Требует впаять штраф госпоже Клыккер за то, что та лечит какую-то грязную птицу вместо того, чтобы подменить Фрею на контрольной у первого курса. Клык тоже хороша, конечно, но Фрее пора умерить градус эгоцентризма.
Элайяна прошла к рабочему столу, закопошилась в документах. Они легонько шевелились, как живые, перебираемые сквозняком. Эльфийка плеснула себе нектара в высокий бокал, придавила бумаги прессом в виде желудя и пошла закрывать окно. Отдернула штору, скучающим взглядом скользнула по улице.
Пресловутая Фрея Галли стояла посреди двора, кокетливо отставив ногу вбок и что-то щебетала в сторону замковой стены.
Пресвятой трилистник… Она что, с плющом разговаривает? С водосточной трубой? Идиотка.
Хотя нет, слишком кокетливо. Элайяна вытянула голову, чтобы разглядеть, что там, внизу, и сразу же поперхнулась.
От стены, невидимый прежде, отсоединился Берти Голден-Халла, верткий, как угорь, и, что-то бросив Фрее, вдоль живой изгороди побежал прочь. Если б не астрологиня, леди-ректор не заметила бы его: очень уж вписывался рыжий сыщик в багряный рисунок осенних кустов…
Он же должен спать. Какого д`гарра!
Эл, напряженно вцепившись пальцами в подоконник, проследила за тем, как Берти нырнул в ближайшую арку. Под мышкой у него мелькнул какой-то белый сверток, опасно знакомый.
Бокал выпал из рук Элайяны, когда она рванула к сейфу в стене.

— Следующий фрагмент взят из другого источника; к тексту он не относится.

Lemma Split_no_byte (c : ascii) (s : string) : Forall (λ w, no_byte c w = true) (Split c s).
Proof.
  induction s as [|a s IH]; simpl; [by repeat constructor|].
  destruct (Ascii.eqb a c) eqn:E; [by constructor|].
  destruct (Split c s) as [|w ws]; inversion IH; subst;
    (constructor; [simpl; rewrite E; simpl; auto|done]).
Qed.

Lemma Split_no_sep (c : ascii) (w : string) : no_byte c w = true → Split c w = [w].
Proof.
  induction w as [|a w IH]; simpl; [done|].
  intros [Ha Hw]%andb_prop. apply negb_true_iff in Ha. rewrite Ha. by rewrite (IH Hw).
Qed.

Lemma Split_app (c : ascii) (w s : string) :
  no_byte c w = true → Split c (w +:+ String c s) = w :: Split c s.
Proof.
  induction w as [|a w IH]; simpl; [by rewrite Ascii.eqb_refl|].
  intros [Ha Hw]%andb_prop. apply negb_true_iff in Ha. rewrite Ha. by rewrite (IH Hw).
Qed.

Lemma Split_Join (c : ascii) (ws : list string) :
  ws ≠ [] → Forall (λ w, no_byte c w = true) ws → Split c (Join (String c "") ws) = ws.
Proof.
  intros Hne HF. induction HF as [|w ws Hw HF IH]; [done|].
  destruct ws as [|w' ws]; [by apply Split_no_sep|].
  change (Join (String c "") (w :: w' :: ws)) with (w +:+ String c (Join (String c "") (w' :: ws))).
  rewrite Split_app by done. by rewrite IH.
Qed.

(** ** Lemmas: [Clean] *)

(** An element a cleaned rooted path can hold. *)
Definition plain_elem (w : string) : Prop :=
  w ≠ "" ∧ w ≠ "." ∧ w ≠ ".." ∧ no_byte "/" w = true.

Lemma clean_step_plain (acc : list string) (w : string) :
  Forall plain_elem acc → no_byte "/" w = true → Forall plain_elem (clean_step true acc w).
Proof.
  intros Hacc Hw. unfold clean_step.
  destruct (String.eqb_spec w ""), (String.eqb_spec w "."), (String.eqb_spec w "..");
    simpl; try done.
  - destruct acc as [|top rest]; [done|]. inversion Hacc as [|? ? Htop Hrest]; subst.
    destruct (String.eqb_spec top ".."); [|done]. subst. by destruct Htop as (_ & _ & [] & _).
  - by constructor.
Qed.

Lemma clean_elems_plain (p : string) :
  is_rooted p = true → Forall plain_elem (clean_elems p).
Proof.
  intros Hr. unfold clean_elems. rewrite Hr. apply Forall_rev.
  assert (H := Split_no_byte "/" p). revert H.
  assert (Hacc : Forall plain_elem []) by constructor. revert Hacc.
  generalize (@nil string). induction (Split "/" p) as [|w ws IH]; intros acc Hacc HF; [done|].
  simpl. inversion HF; subst. apply IH; [|done]. by apply clean_step_plain.
Qed.

Lemma plain_no_byte (es : list string) :
  Forall plain_elem es → Forall (λ w, no_byte "/" w = true) es.
Proof. intros HF. eapply Forall_impl; [exact HF|]. by intros w (_ & _ & _ & H). Qed.

Lemma filter_plain (es : list string) :
  Forall plain_elem es → filter (λ w, w ≠ "" ∧ w ≠ ".") es = es.
Proof.
  induction 1 as [|w es (H1 & H2 & _) HF IH]; [done|].
  rewrite filter_cons_True by done. by rewrite IH.
Qed.

Lemma elems_render (es : list string) :
  Forall plain_elem es → elems (render true es) = es.
Proof.
  intros HF. unfold elems, render. simpl.
  destruct es as [|w es]; [done|].
  rewrite Split_Join by (done || by apply plain_no_byte).
  rewrite filter_cons_False by (by intros []). by apply filter_plain.
Qed.

Lemma rooted_Clean (p : string) : is_rooted p = true → is_rooted (Clean p) = true.
Proof. intros Hr. unfold Clean, render. rewrite Hr. apply prefix_app. Qed.

Lemma elems_Clean (p : string) : is_rooted p = true → elems (Clean p) = clean_elems p.
Proof.
  intros Hr. unfold Clean. rewrite Hr. apply elems_render. by apply clean_elems_plain.
Qed.

Lemma clean_eq_iff (p q : string) :
  is_rooted p = true → is_rooted q = true →
  Clean p = Clean q ↔ clean_elems p = clean_elems q.
Proof.
  intros Hp Hq. split; [|unfold Clean; rewrite Hp, Hq; by intros ->].
  intros H. rewrite <- (elems_Clean p), <- (elems_Clean q) by done. by rewrite H.
Qed.

Lemma fold_clean_plain (es acc : list string) :
  Forall plain_elem es → fold_left (clean_step true) es acc = rev es ++ acc.
Proof.
  intros HF. revert acc. induction HF as [|w es (H1 & H2 & H3 & _) HF IH]; intros acc; [done|].
  simpl. rewrite IH. unfold clean_step.
  destruct (String.eqb_spec w ""), (String.eqb_spec w "."), (String.eqb_spec w ".."); try done.
  simpl. by rewrite <- app_assoc.
Qed.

Дрожащими пальцами выставила код, открыла.
Пусто.
Леди-ректору на мгновение поплохело. Прижав руки ко рту, она опустилась на корточки – что же делать – и увидела прилипшее к ковру совиное перышко, не сразу видное на золотистом узоре.
Элайяна подняла его, тупо всмотрелась в зеленую грязь, покрывавшую перышко. Принюхалась. Yuvantli revenno. Зелье-антидот для омолаживающих эликсиров типа Effec Temporla. А значит…
Какого! Д’ГАРРА!!!
Элайяна вскочила, с яростным рыком смела со стола все вещи и быстро застучала каблуками к выходу. Неужели все вышло из-под контроля? Ведь все должно было получиться!.. А теперь!

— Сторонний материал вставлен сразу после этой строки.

(* ===== verification/DateOrder.v ===== *)
(** * Timestamps compare as text in the order of time.

    The store compares [DATETIME] columns with parameters as text.  Between 1970 and 9999 the
    layout of the columns sorts by time, to the second; against an RFC 3339 text it sorts by the
    day, a timestamp of the same day before the text. *)

From S2P Require Import Prelude GoStr GoTime.

(** ** Text *)

Lemma compare_refl (a : string) : String.compare a a = Eq.
Proof. induction a as [|x a IH]; simpl; [done|]. by rewrite ascii_compare_refl. Qed.

Lemma compare_app (a a' b b' : string) :
  String.length a = String.length a' →
  String.compare (a +:+ b) (a' +:+ b') =
    match String.compare a a' with Eq => String.compare b b' | c => c end.
Proof.
  revert a'. induction a as [|x a IH]; intros [|x' a'] Hl; simplify_eq/=; [done|].
  destruct (Ascii.compare x x'); [by apply IH|done..].
Qed.

Lemma compare_Lt_trans (a b c : string) :
  String.compare a b = Lt → String.compare b c = Lt → String.compare a c = Lt.
Proof.
  revert b c. induction a as [|x a IH]; intros [|y b] [|z c]; simpl; try done.
  unfold Ascii.compare.
  destruct (N.compare_spec (N_of_ascii x) (N_of_ascii y)) as [Hxy|Hxy|Hxy],
    (N.compare_spec (N_of_ascii y) (N_of_ascii z)) as [Hyz|Hyz|Hyz],
    (N.compare_spec (N_of_ascii x) (N_of_ascii z)) as [Hxz|Hxz|Hxz]; try done; try lia.
  apply IH.
Qed.

(** [f] increases from [i] on, for [n] steps. *)
Fixpoint increases (f : Z → string) (i : Z) (n : nat) : bool :=
  match n with
  | O => true
  | S n' => text_lt (f i) (f (i + 1)) && increases f (i + 1) n'
  end.

Lemma text_lt_Lt (a b : string) : text_lt a b = true ↔ String.compare a b = Lt.
Proof. unfold text_lt. by destruct (String.compare a b). Qed.

Lemma increases_step (f : Z → string) (i : Z) (n : nat) (j : Z) :
  increases f i n = true → i <= j < i + Z.of_nat n → String.compare (f j) (f (j + 1)) = Lt.
Proof.
  revert i. induction n as [|n IH]; intros i H Hj; [lia|]. simpl in H. bool_hyps.
  destruct (decide (j = i)) as [->|Hne]; [by apply text_lt_Lt|]. apply (IH (i + 1)); [done|lia].
Qed.

Lemma increases_Lt (f : Z → string) (i : Z) (n : nat) (j : Z) (d : nat) :
  increases f i n = true → i <= j → j + Z.of_nat (S d) <= i + Z.of_nat n →
  String.compare (f j) (f (j + Z.of_nat (S d))) = Lt.
Proof.
  intros H Hj. induction d as [|d IH]; intros Hd.
  - apply (increases_step f i n); [done|lia].
  - eapply compare_Lt_trans; [apply IH; lia|].
    replace (j + Z.of_nat (S (S d))) with (j + Z.of_nat (S d) + 1) by lia.
    apply (increases_step f i n); [done|lia].
Qed.

(** An increasing layout compares as the number it lays out. *)
Lemma increases_compare (f : Z → string) (n : nat) (i j : Z) :
  increases f 0 n = true → 0 <= i <= Z.of_nat n → 0 <= j <= Z.of_nat n →
  String.compare (f i) (f j) = Z.compare i j.
Proof.
  intros H Hi Hj. destruct (Z.compare_spec i j) as [->|Hlt|Hlt].
  - apply compare_refl.
  - replace j with (i + Z.of_nat (S (Z.to_nat (j - i - 1)))) by lia.
    apply (increases_Lt f 0 n); [done|lia..].
  - rewrite String.compare_antisym. replace i with (j + Z.of_nat (S (Z.to_nat (i - j - 1)))) by lia.
    rewrite (increases_Lt f 0 n); [done|done|lia..].
Qed.

Fixpoint all_below (p : Z → bool) (i : Z) (n : nat) : bool :=
  match n with O => true | S n' => p i && all_below p (i + 1) n' end.

Lemma all_below_spec (p : Z → bool) (i : Z) (n : nat) (j : Z) :
  all_below p i n = true → i <= j < i + Z.of_nat n → p j = true.
Proof.
  revert i. induction n as [|n IH]; intros i H Hj; [lia|]. simpl in H. bool_hyps.
  destruct (decide (j = i)) as [->|Hne]; [done|]. apply (IH (i + 1)); [done|lia].
Qed.

Lemma pad2_compare (i j : Z) : 0 <= i < 100 → 0 <= j < 100 →
  String.compare (pad 2 i) (pad 2 j) = Z.compare i j.
Proof. intros. apply (increases_compare (pad 2) 99); [by vm_compute|lia..]. Qed.

Lemma pad4_compare (i j : Z) : 0 <= i < 10000 → 0 <= j < 10000 →
  String.compare (pad 4 i) (pad 4 j) = Z.compare i j.
Proof. intros. apply (increases_compare (pad 4) (Z.to_nat 9999)); [by vm_compute|lia..]. Qed.

Lemma pad2_length (i : Z) : 0 <= i < 100 → String.length (pad 2 i) = 2%nat.
Proof.
  intros. apply Nat.eqb_eq.
  by apply (all_below_spec (λ i, Nat.eqb (String.length (pad 2 i)) 2) 0 100); [vm_compute|].
Qed.

Lemma pad4_length (i : Z) : 0 <= i < 10000 → String.length (pad 4 i) = 4%nat.
Proof.
  intros. apply Nat.eqb_eq.
  by apply (all_below_spec (λ i, Nat.eqb (String.length (pad 4 i)) 4) 0 (Z.to_nat 10000));
    [vm_compute|].
Qed.

(** ** The calendar *)

Definition date_key (date : Z * Z * Z) : Z := let '(y, m, d) := date in (y * 13 + m) * 32 + d.
Definition date_ok (date : Z * Z * Z) : bool :=
  let '(_, m, d) := date in (1 <=? m) && (m <=? 12) && (1 <=? d) && (d <=? 31).

(** One period of the calendar, from March of the year 0. *)
Definition era_day (z : Z) : Z := z - 719468.

Lemma era_checked : all_below (λ z, date_ok (civil (era_day z)) &&
  (date_key (civil (era_day z)) <? date_key (civil (era_day (z + 1))))) 0 (Z.to_nat 146097) = true.
Proof. by vm_compute. Qed.

Lemma civil_period (day k : Z) :
  civil (day + 146097 * k) = let '(y, m, d) := civil day in (y + 400 * k, m, d).
Proof.
  unfold civil. replace (day + 146097 * k + 719468) with (day + 719468 + k * 146097) by lia.
  rewrite Z.div_add, Z.mod_add by lia. f_equal. f_equal. lia.
Qed.

Lemma civil_step (day : Z) :
  date_ok (civil day) = true ∧ date_key (civil day) < date_key (civil (day + 1)).
Proof.
  set (k := (day + 719468) / 146097). set (z := (day + 719468) mod 146097).
  assert (Hz : 0 <= z < 146097) by (apply Z.mod_pos_bound; lia).
  assert (Hd : day = era_day z + 146097 * k) by
    (unfold era_day, z, k; rewrite Z.mod_eq by lia; lia).
  assert (Hc := all_below_spec _ 0 _ z era_checked ltac:(lia)). cbv beta in Hc.
  assert (Hn : day + 1 = era_day (z + 1) + 146097 * k) by (unfold era_day in *; lia).
  rewrite Hn, Hd, !civil_period. unfold date_key, date_ok in *.
  destruct (civil (era_day z)) as [[y m] d], (civil (era_day (z + 1))) as [[y' m'] d'].
  cbv beta iota in *. apply andb_prop in Hc as [Hc Hl]. split; [exact Hc|lia].
Qed.

Lemma date_key_lt (a : Z) (n : nat) :
  date_key (civil a) < date_key (civil (a + Z.of_nat (S n))).
Proof.
  induction n as [|n IH].
  - apply civil_step.
  - etransitivity; [exact IH|]. replace (a + Z.of_nat (S (S n))) with (a + Z.of_nat (S n) + 1) by lia.
    apply civil_step.
Qed.

Lemma date_key_compare (a b : Z) : Z.compare (date_key (civil a)) (date_key (civil b)) = Z.compare a b.
Proof.
  destruct (Z.compare_spec a b) as [->|Hlt|Hlt].
  - apply Z.compare_refl.
  - assert (H := date_key_lt a (Z.to_nat (b - a - 1))). apply Z.compare_lt_iff.
    by replace (a + Z.of_nat (S (Z.to_nat (b - a - 1)))) with b in H by lia.
  - assert (H := date_key_lt b (Z.to_nat (a - b - 1))). apply Z.compare_gt_iff.
    by replace (b + Z.of_nat (S (Z.to_nat (a - b - 1)))) with a in H by lia.
Qed.

Lemma date_key_le (a b : Z) : a <= b → date_key (civil a) <= date_key (civil b).
Proof.
  intros Hab. apply Z.nlt_ge. intros H%Z.compare_lt_iff.
  rewrite date_key_compare, Z.compare_lt_iff in H. lia.
Qed.

(** The days of the years 1970 to 9999. *)
Definition last_day : Z := 2932896.
Definition representable (t : Z) : Prop := 0 <= day_of t <= last_day.

Lemma year_range (day : Z) : 0 <= day <= last_day → 0 <= (civil day).1.1 < 10000.
Proof.
  intros Hd. destruct (civil_step day) as [Hok _].
  assert (Hlo := date_key_le 0 day ltac:(lia)). assert (Hhi := date_key_le day last_day ltac:(lia)).
  unfold date_key, date_ok in *. change (civil last_day) with (9999, 12, 31) in Hhi.
  change (civil 0) with (1970, 1, 1) in Hlo.
  destruct (civil day) as [[y m] d]. bool_hyps. simpl in *. lia.
Qed.

(** ** Layouts *)

Lemma format_date_compare (a b : Z) : representable a → representable b →
  String.compare (format_date a) (format_date b) = Z.compare (day_of a) (day_of b) ∧
  String.length (format_date a) = 10%nat.
Proof.
  unfold representable, format_date. intros Ha Hb.
  assert (Hya := year_range _ Ha). assert (Hyb := year_range _ Hb).
  destruct (civil_step (day_of a)) as [Hoa _], (civil_step (day_of b)) as [Hob _].
  rewrite <- date_key_compare. unfold date_key, date_ok in *.
  destruct (civil (day_of a)) as [[y m] d], (civil (day_of b)) as [[y' m'] d']. simpl in Hya, Hyb.
  bool_hyps. split.
  - rewrite compare_app by (rewrite !pad4_length; lia). rewrite pad4_compare by lia.
    rewrite compare_common_prefix, compare_app by (rewrite !pad2_length; lia).
    rewrite pad2_compare, compare_common_prefix, pad2_compare by lia.
    destruct (Z.compare_spec y y') as [->|Hy|Hy]; [|symmetry; apply Z.compare_lt_iff; lia
      |symmetry; apply Z.compare_gt_iff; lia].
    destruct (Z.compare_spec m m') as [->|Hm|Hm]; [|symmetry; apply Z.compare_lt_iff; lia
      |symmetry; apply Z.compare_gt_iff; lia].
    destruct (Z.compare_spec d d') as [->|Hd|Hd]; symmetry; [apply Z.compare_refl
      |apply Z.compare_lt_iff; lia|apply Z.compare_gt_iff; lia].
  - rewrite !length_app_str, pad4_length, !pad2_length by lia. done.
Qed.

Lemma format_clock_compare (a b : Z) :
  String.compare (format_clock a) (format_clock b) = Z.compare (second_of_day a) (second_of_day b).
Proof.
  unfold format_clock. set (s := second_of_day a). set (u := second_of_day b).
  assert (Hs : 0 <= s < 86400) by (apply Z.mod_pos_bound; lia).
  assert (Hu : 0 <= u < 86400) by (apply Z.mod_pos_bound; lia).
  assert (Hs2 : s = s / 3600 * 3600 + s / 60 mod 60 * 60 + s mod 60)
    by (Z.div_mod_to_equations; lia).
  assert (Hu2 : u = u / 3600 * 3600 + u / 60 mod 60 * 60 + u mod 60)
    by (Z.div_mod_to_equations; lia).
  assert (H1 : 0 <= s / 3600 < 24) by (Z.div_mod_to_equations; lia).
  assert (H2 : 0 <= u / 3600 < 24) by (Z.div_mod_to_equations; lia).
  assert (H3 := Z.mod_pos_bound (s / 60) 60 ltac:(lia)).
  assert (H4 := Z.mod_pos_bound (u / 60) 60 ltac:(lia)).
  assert (H5 := Z.mod_pos_bound s 60 ltac:(lia)). assert (H6 := Z.mod_pos_bound u 60 ltac:(lia)).
  revert Hs2 Hu2 H1 H2 H3 H4 H5 H6. generalize (s / 3600) (s / 60 mod 60) (s mod 60).
  generalize (u / 3600) (u / 60 mod 60) (u mod 60). intros h' m' r' h m r -> -> H1 H2 H3 H4 H5 H6.
  rewrite compare_app by (rewrite !pad2_length; lia). rewrite pad2_compare by lia.
  rewrite compare_common_prefix, compare_app by (rewrite !pad2_length; lia).
  rewrite pad2_compare, compare_common_prefix, pad2_compare by lia.
  destruct (Z.compare_spec h h') as [->|Hh|Hh]; [|symmetry; apply Z.compare_lt_iff; lia
    |symmetry; apply Z.compare_gt_iff; lia].
  destruct (Z.compare_spec m m') as [->|Hm|Hm]; [|symmetry; apply Z.compare_lt_iff; lia
    |symmetry; apply Z.compare_gt_iff; lia].
  destruct (Z.compare_spec r r') as [->|Hr|Hr]; symmetry; [apply Z.compare_refl
    |apply Z.compare_lt_iff; lia|apply Z.compare_gt_iff; lia].
Qed.

(** Columns compare by the second, columns with an RFC 3339 text by the day. *)
Lemma sqlite_lt_sqlite (a b : Z) : representable a → representable b →
  text_lt (format_sqlite a) (format_sqlite b) = (unix a <? unix b).
Proof.
  intros Ha Hb. destruct (format_date_compare a b Ha Hb) as [Hd Hl].
  destruct (format_date_compare b a Hb Ha) as [_ Hl'].
  unfold text_lt, format_sqlite. rewrite compare_app, Hd, compare_common_prefix, format_clock_compare
    by congruence.
  unfold day_of, second_of_day. assert (H1 := Z.div_mod (unix a) 86400 ltac:(lia)).
  assert (H2 := Z.div_mod (unix b) 86400 ltac:(lia)).
  assert (H3 := Z.mod_pos_bound (unix a) 86400 ltac:(lia)).
  assert (H4 := Z.mod_pos_bound (unix b) 86400 ltac:(lia)).
  destruct (Z.compare_spec (unix a / 86400) (unix b / 86400));
    [destruct (Z.compare_spec (unix a mod 86400) (unix b mod 86400))|..];
    destruct (Z.ltb_spec (unix a) (unix b)); try done; nia.
Qed.

Lemma sqlite_lt_rfc3339 (a b : Z) : representable a → representable b →
  text_lt (format_sqlite a) (format_rfc3339 b) = (day_of a <=? day_of b).
Proof.
  intros Ha Hb. destruct (format_date_compare a b Ha Hb) as [Hd Hl].
  destruct (format_date_compare b a Hb Ha) as [_ Hl'].
  unfold text_lt, format_sqlite, format_rfc3339. rewrite compare_app, Hd by congruence.
  destruct (Z.compare_spec (day_of a) (day_of b)), (Z.leb_spec (day_of a) (day_of b)); done || lia.
Qed.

Элайяна с ужасом представила, как все сложится, если правда о ее островных махинациях выйдет наружу. Фактически, она виновата в смерти двоих человек и в покушении на убийство одного древнего существа. И еще она играла здоровьем и психикой Винтервилля.
Д’гарр. Да ее повесят, четвертуют или упекут в подвалы инквизиции за это!.. Вместо Нинделовской премии – смерть!
Нет, надо идти до конца. Пути назад просто нет.
Страх придает сил. И гнева. Да, с этими двумя червяками она справится. Хлестовски – глупец. Берти – предатель. Игры кончились. Черта пройдена.
Только как ей найти Корпус загадок? Она не умеет летать.
* * *
Через некоторое время после ухода Хлестовски Тисса сообразила: а почему она, собственно, все еще у него дома?
Ее дела здесь закончены, во всяком случае пока…
Винтервилль оглядела хижину на дереве, которая так быстро стала ее новым местом. Точнее, так: вообще по жизни у Тиссы никогда не было своего места. Разве что в детстве, но этого она не помнила. В Минакоре они с Фрэнсисом жили в Гобеленовом крыле дворца как бедные родственники, или заложники, или гарант верности архиепископа, или толкуй как хочешь… Мебель была чужая. Служанки были чужие.
Апартаменты в Хромой башне Бури были Тиссиными всего несколько дней: до приезда Ладиславы. А хижина Стэна… Хижина ей понравилась.
Тисса собрала вещи.
– Я еще вернусь! – с обнадеживающей угрозой сказала она от порога.
Кукушка из настенных часов выпрыгнула, как бы прощаясь: «Три пятьдесят пять!» Тисса решила, это в кои-то веки хороший знак. Обычно кукушка не называет такие цифры.